Part of it was his appearance, too. His skin was unstained by the sun and probably generously moisturized. His toned body marked him as a well-off man who paid attention to his appearance, rather than a fighter who used his body to make a living. His face was meticulously groomed. In a crowd of blue-collar thugs, he stood out like a prissy lily in a flower bed full of weeds, and he broadcasted “I’m better than you” loud and clear.
He came to an abrupt stop in front of me. “Kate, I need to talk to you.”
“Is this regarding Solomon’s death?”
He grimaced. “It’s regarding its consequences.”
“If it doesn’t directly relate to the investigation, it will have to wait.”
Bob narrowed his eyes. “Moving fast, are you, Mark? Wasting no time.”
Mark ignored him. “Do I have to make an appointment?”
“Yes. Give the Order a call tomorrow and they’ll make sure to coordinate something with you.” I headed toward the stairs to examine Solomon’s quarters.
Behind me, Bob said, “Tomorrow the front page of the Atlanta Journal-Constitution will be screaming all about how Solomon Red voided his bowels and then his mercs had to chase the puddle of his blood and shit across the floor. Shouldn’t you get on that?”
“Mind your own business, and I’ll mind mine,” Mark said.
Solomon’s death created a power vacuum. Something had to fill it and they were already drawing the battle lines. They could draw all they wanted. You couldn’t pay me to get involved in it.
I walked up the stairs, past a desiccated Solomon. The Guild leader sagged on the spear shaft, reduced to a sack of dried-out skin over the skeletal frame. The man who’d built himself into a living legend had died with great indignity. The universe had a razor-sharp sense of humor.
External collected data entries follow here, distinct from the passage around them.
(** * Student Registration System: the record core of [script.js]

    A shallow embedding of the validation, CRUD and persistence code of
    [script.js], followed by the properties of that code.

    - JavaScript strings are sequences of UTF-16 code units: [jsstring].
    - The module-wide variables ([students], [editIndex]), the one
      [localStorage] key and the DOM nodes the script reads and writes are
      the fields of [State].
    - Functions of the script are computations in the monad [M]: they
      thread the state and either complete normally or throw; a throw
      keeps the mutations made before it. *)

From Stdlib Require Import String Ascii.
From Stdlib Require Import List NArith ZArith Bool Lia Arith.
Import ListNotations.

(** ** Strings *)

(** A JavaScript string: its UTF-16 code units, in order. *)
Definition jsstring := list N.

Definition ch (a : ascii) : N := N_of_ascii a.

(** A string literal of the script (ASCII only). *)
Definition str (s : string) : jsstring := map N_of_ascii (list_ascii_of_string s).

Definition jsstring_eqb (a b : jsstring) : bool :=
  if list_eq_dec N.eq_dec a b then true else false.

Definition in_range (lo hi c : N) : bool := ((lo <=? c) && (c <=? hi))%N.

(** ECMAScript WhiteSpace and LineTerminator code points: what [\s]
    matches and what [String.prototype.trim] strips. *)
Definition is_space (c : N) : bool :=
  in_range 9 13 c || (c =? 32)%N || (c =? 160)%N || (c =? 5760)%N
  || in_range 8192 8202 c || (c =? 8232)%N || (c =? 8233)%N
  || (c =? 8239)%N || (c =? 8287)%N || (c =? 12288)%N || (c =? 65279)%N.

(** [\d] *)
Definition is_digit (c : N) : bool := in_range 48 57 c.

(** [A-Za-z] *)
Definition is_letter (c : N) : bool := in_range 65 90 c || in_range 97 122 c.
(** * Workflow orchestration engine ([src/workflow/server.py])

    A shallow embedding of the workflow engine: the condition matcher,
    the parameter resolver, the tool dispatcher, the step interpreter
    [execute_workflow], the execution history store and the tool entry
    points [trigger_workflow] and [get_workflow_execution].

    Conventions of the embedding.
    - A Python [str] is a [string]; its characters are read as code points
      below 256.
    - A Python value of type [Any] is a [value] (a tree: [None], booleans,
      integers, strings, lists and string-keyed dictionaries).  A dictionary
      keeps its insertion order, so it is an association list.
    - A Python call that may raise returns an [outcome]; the exception carries
      what [str(e)] prints, because the engine stores that text.
    - [datetime.now()] reads the next value of a clock kept in the engine
      state; [print] appends to a log kept there too. *)

From Stdlib Require Import List String Ascii ZArith NArith Bool Arith Lia.
From Stdlib Require Import Decimal DecimalString DecimalN DecimalZ DecimalPos DecimalFacts.
Import ListNotations.

Local Open Scope list_scope.
Local Open Scope string_scope.

(* ================================================================== *)
(** * Python strings *)
(* ================================================================== *)

Module PyStr.

(** The double quote and the control characters that string literals of
    this file cannot hold directly. *)
Definition dquote : ascii := ascii_of_nat 34.
Definition backslash : ascii := ascii_of_nat 92.
Definition char_bs : ascii := ascii_of_nat 8.
Definition char_tab : ascii := ascii_of_nat 9.
Definition char_nl : ascii := ascii_of_nat 10.
Definition char_ff : ascii := ascii_of_nat 12.
Definition char_cr : ascii := ascii_of_nat 13.

Definition code (c : ascii) : nat := nat_of_ascii c.

Definition between (lo hi n : nat) : bool := ((lo <=? n) && (n <=? hi))%nat.

(** [s.startswith(p)] *)
Definition startswith (s p : string) : bool := String.prefix p s.

(** [sub in s] for two strings *)
Fixpoint contains (sub s : string) : bool :=
  if String.prefix sub s then true
  else match s with
       | EmptyString => false
       | String _ s' => contains sub s'
       end.

Fixpoint drop (n : nat) (s : string) : string :=
  match n, s with
  | O, _ => s
  | S n', String _ s' => drop n' s'
  | S _, EmptyString => EmptyString
  end.

Fixpoint take (n : nat) (s : string) : string :=
  match n, s with
  | S n', String c s' => String c (take n' s')
  | _, _ => EmptyString
  end.

(** A slice bound as Python normalises it: a negative index counts from
    the end, and the result is clamped to [0, len]. *)
Definition slice_index (len : nat) (i : Z) : nat :=
  let j := if (i <? 0)%Z then (i + Z.of_nat len)%Z else i in
  Nat.min len (Z.to_nat j).

(** [s[start:stop]] *)
Definition slice (s : string) (start stop : Z) : string :=
  let len := String.length s in
  let a := slice_index len start in
  let b := slice_index len stop in
  take (b - a) (drop a s).

(** [s.split(sep)] for a separator of one character *)
Fixpoint split (sep : ascii) (s : string) : list string :=
  match s with
  | EmptyString => [EmptyString]
  | String c s' =>
      if Ascii.eqb c sep then EmptyString :: split sep s'
      else match split sep s' with
           | [] => [String c EmptyString]
           | w :: ws => String c w :: ws
           end
  end.

(** [s.replace(c, by)] for a pattern of one character *)
Fixpoint replace (c : ascii) (by_ : string) (s : string) : string :=
  match s with
  | EmptyString => EmptyString
  | String x s' =>
      if Ascii.eqb x c then by_ ++ replace c by_ s'
      else String x (replace c by_ s')
  end.
(** * Data ingestion: download, validate and extract a ZIP archive

    A shallow embedding of [textSummarizer/components/data_ingestion.py]
    (class [DataIngestion]).  Python [str] values are [string], [bytes]
    values are [list byte]; the file system, the logger and the network are
    an explicit [World] threaded through a small exception monad.

    The file system is a map from path names to nodes, a regular file with
    its bytes or a directory.  The functions of [os], [os.path], [urllib]
    and [zipfile] that the class calls are modelled after CPython 3.11 on
    POSIX: [os.makedirs] makes every missing directory on the way,
    [os.remove] refuses a directory, [os.path.exists] sees files and
    directories, a file or a directory is made only in a directory that
    is there, and [extractall] cleans each member name, makes the
    directories above it and stops at the first member it cannot extract.
    Paths are names: two spellings of one path are two names, and the
    configuration is taken to hold its paths as the file system has them;
    the one spelling that is resolved is a last component [.] of the
    directory a new entry goes in, which [os.makedirs] counts on.
    Permissions and symbolic links are not modelled.

    What the libraries compute from data is a parameter of the embedding:
    the archive [zipfile] reads from the bytes of a file (or the exception
    it raises), the answers of the network, the decoding of text, the size
    [stat] reports for a directory, and [get_size].  The recursion of
    [download_file] is bounded by a depth, and a call that would go deeper
    ends as [OutOfFuel]. *)

From Stdlib Require Strings.String Strings.Byte Numbers.DecimalString.
From Stdlib Require Import Strings.Ascii.
From Stdlib Require Import Lia.
From stdpp Require Import gmap strings list fin_maps.

Local Arguments String.append : simpl nomatch.
Local Open Scope stdpp_scope.

Abbreviation byte := Byte.byte.

(** ** Python string built-ins used by the module *)

Module PyStr.

(** [s.startswith(p)] *)
Definition startswith (s p : string) : bool := String.prefix p s.

(** [p in s]: some suffix of [s] starts with [p]. *)
Fixpoint contains (p s : string) : bool :=
  startswith s p ||
  match s with
  | EmptyString => false
  | String _ s' => contains p s'
  end.

(** The scan of [s.replace(old, new)] for a non-empty [old]: [skip]
    counts the characters of a match that are still to be dropped. *)
Fixpoint replace_scan (old new : string) (skip : nat) (s : string) : string :=
  match s with
  | EmptyString => EmptyString
  | String c s' =>
      match skip with
      | S k => replace_scan old new k s'
      | O =>
          if startswith s old
          then new +:+ replace_scan old new (String.length old - 1) s'
          else String c (replace_scan old new 0 s')
      end
  end.

(** With an empty [old] Python puts [new] before every character and at
    the end. *)
Fixpoint interleave (new s : string) : string :=
  match s with
  | EmptyString => new
  | String c s' => new +:+ String c (interleave new s')
  end.

(** [s.replace(old, new)]: every non-overlapping occurrence, leftmost
    first. *)
Definition replace (old new s : string) : string :=
  match old with
  | EmptyString => interleave new s
  | String _ _ => replace_scan old new 0 s
  end.

(** [str(n)] for a non-negative integer. *)
Definition str_of_nat (n : nat) : string :=
  DecimalString.NilZero.string_of_uint (Nat.to_uint n).

(** [s.split('/')] *)
Fixpoint split_slash (s : string) : list string :=
  match s with
  | EmptyString => [EmptyString]
  | String c s' =>
      if Ascii.eqb c "/"%char then EmptyString :: split_slash s'
      else match split_slash s' with
           | first :: others => String c first :: others
           | [] => [String c EmptyString]
           end
  end.

(** ['/'.join(parts)] *)
Fixpoint join_slash (parts : list string) : string :=
  match parts with
  | [] => EmptyString
  | [x] => x
  | x :: rest => x +:+ "/" +:+ join_slash rest
  end.

(** [s == ''] *)
Definition is_empty (s : string) : bool :=
  match s with
  | EmptyString => true
  | String _ _ => false
  end.

End PyStr.


(** ** Python bytes built-ins used by the module *)

Module PyBytes.

(** A bytes literal [b'...']. *)
Definition lit (s : string) : list byte := String.list_byte_of_string s.

(** [b.startswith(p)] *)
Fixpoint startswith (b p : list byte) {struct p} : bool :=
  match p, b with
  | [], _ => true
  | x :: p', y :: b' => Byte.eqb x y && startswith b' p'
  | _ :: _, [] => false
  end.

Definition hex_digit (n : nat) : ascii :=
  match String.get n "0123456789abcdef" with
  | Some c => c
  | None => "0"%char
  end.
Notation "'do' x <- m ; k" := (bind m (fun x => k))
  (at level 10, x name, m at level 100, k at level 200).
Notation "'do' ' pat <- m ; k" := (bind m (fun x => match x with pat => k end))
  (at level 10, pat pattern, m at level 100, k at level 200).

Definition CV_Assert (b : bool) : res unit :=
  if b then Ok tt else Err AssertFailed.

(** A [for] loop whose body can fail: the state is threaded left to right
    through the list of loop indices. *)
Fixpoint forM {A S : Type} (l : list A) (body : S -> A -> res S) (s : S) : res S :=
  match l with
  | [] => Ok s
  | a :: l' => do s' <- body s a; forM l' body s'
  end.

(** [0; 1; ...; n-1], the values of [for (i = 0; i < n; i++)]. *)
Definition zrange (n : Z) : list Z := map Z.of_nat (seq 0 (Z.to_nat n)).

(* ================================================================== *)
(** * Points, rectangles, matrices *)

Record Point : Type := mkPoint { px : Z; py : Z }.

Definition Point_eqb (a b : Point) : bool := (px a =? px b) && (py a =? py b).

Record Size : Type := mkSize { width : Z; height : Z }.

Record Rect : Type := mkRect { rx : Z; ry : Z; rwidth : Z; rheight : Z }.

Record Mat (A : Type) : Type := mkMat {
  mtype : Z;
  rows : Z;
  cols : Z;
  elems : Z -> Z -> A   (* row, column *)
}.

Arguments mkMat {A}.
Arguments mtype {A}.
Arguments rows {A}.
Arguments cols {A}.
Arguments elems {A}.

(* OpenCV element type codes *)
Definition CV_8UC1 : Z := 0.
Definition CV_32SC1 : Z := 4.
Definition CV_64FC1 : Z := 6.
Definition CV_8UC3 : Z := 16.

(** [m.at<T>(y, x)] *)
Definition mat_at {A} (m : Mat A) (y x : Z) : A := elems m y x.

(** [m.at<T>(p)] with [p] a [Point]: row [p.y], column [p.x] *)
Definition mat_atP {A} (m : Mat A) (p : Point) : A := elems m (py p) (px p).

(** [m.at<T>(y, x) = v] *)
Definition mat_set {A} (m : Mat A) (y x : Z) (v : A) : Mat A :=
  mkMat (mtype m) (rows m) (cols m)
        (fun y' x' => if (y' =? y) && (x' =? x) then v else elems m y' x').

Definition mat_setP {A} (m : Mat A) (p : Point) (v : A) : Mat A :=
  mat_set m (py p) (px p) v.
The Biohazard team was filing out without Solomon. All of the disease had ended up in the puddle, which Biohazard took into custody. Solomon’s corpse was now a mere inert shell. Mark must’ve convinced them to let the Guild have the body for burial.
I climbed up to the third floor and entered the internal stair leading to Solomon’s quarters. A variety of weapons decorated the walls: bearded axes, slick Japanese blades, simple elegant European swords, modern tactical weapons . . . I came to an empty space between two bare iron hooks. Just large enough for a spear. My hope that the spear in Solomon’s neck belonged to the Steel Mary just went up in flames.
He could have anything he wanted, but he chose the spear. Why a spear?
The stairs led me to a hallway bordered by a balcony. Four floors below, in the main hallway, mercs mulled about, still shell-shocked. The front door of Solomon’s quarters hung ajar, its left side splintered. The Steel Mary must have shattered the wood around the lock with a single kick.
I stepped inside. Barren walls greeted me. No paintings broke up the malachite green paint. The plain, almost crude furniture supported no knickknacks. No photographs on the mantel over the small fireplace. No magazines on the coffee table. No books. The place resembled a hotel room awaiting a guest, instead of lived-in quarters.
I stepped through to the left into the bedroom. A simple bed, a simple desk with a flurry of papers. Chair overturned on the floor. Solomon must’ve been sitting here when the Steel Mary broke in.
A tape recorder lay on the desk. I picked it up and pushed play.
“Seven lines down. Sign,” Mark’s voice said. “Count three pages. Page six. Count three lines from the bottom of the page. Sign.”